Problem requirements
In the records below, find every line with the word "Order" and copy it.

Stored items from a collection
Inductive SortBy := SortCreatedAt | SortUpdatedAt | SortDueDate | SortPriority.
Inductive Order := asc | desc.

Record ListQuery := mkListQuery {
  q_q : option string;
  q_status : option TodoStatus;
  q_priority : option Z;
  q_sortBy : option SortBy;
  q_order : option Order;
  q_page : option Z;
  q_pageSize : option Z
}.

Module Zod.

(** [z.string().min(lo).max(hi)] *)
Definition string_between (lo hi : Z) (r : Raw) : option string :=
  match r with
  | RString s =>
      if (lo <=? Js.str_length s) && (Js.str_length s <=? hi)
      then Some s else None
  | _ => None
  end.

(** [z.string().datetime()], given zod's test for ISO date-times. *)
Definition datetime (is_datetime : string -> bool) (r : Raw) : option string :=
  match r with
  | RString s => if is_datetime s then Some s else None
  | _ => None
  end.

(** [z.union([z.literal(1), z.literal(2), z.literal(3)])] *)
Definition priority_literal (r : Raw) : option Z :=
  match r with
  | RNumber n => if (n =? 1) || (n =? 2) || (n =? 3) then Some n else None
  | _ => None
  end.

(** [z.union([z.literal('pending'), z.literal('done')])] *)
Definition status_of_string (s : string) : option TodoStatus :=
  if String.eqb s "pending" then Some pending
  else if String.eqb s "done" then Some done
  else None.

Definition status_literal (r : Raw) : option TodoStatus :=
  match r with
  | RString s => status_of_string s
  | _ => None
  end.

(** [schema.optional()] *)
Definition optional {A} (schema : Raw -> option A) (r : Raw)
  : option (option A) :=
  match r with
  | RAbsent => Some None
  | _ => Some <$> schema r
  end.

(** [schema.optional().nullable()] *)
Definition optional_nullable {A} (schema : Raw -> option A) (r : Raw)
  : option (Nullable A) :=
  match r with
  | RNull => Some Null
  | RAbsent => Some Absent
  | _ => Value <$> schema r
  end.

(** [schema.default(d)] over an optional schema *)
Definition with_default {A} (schema : Raw -> option (option A)) (d : A)
    (r : Raw) : option A :=
  match r with
  | RAbsent => Some d
  | _ => default d <$> schema r
  end.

Result for this exercise
Inductive Order := asc | desc.
  q_order : option Order;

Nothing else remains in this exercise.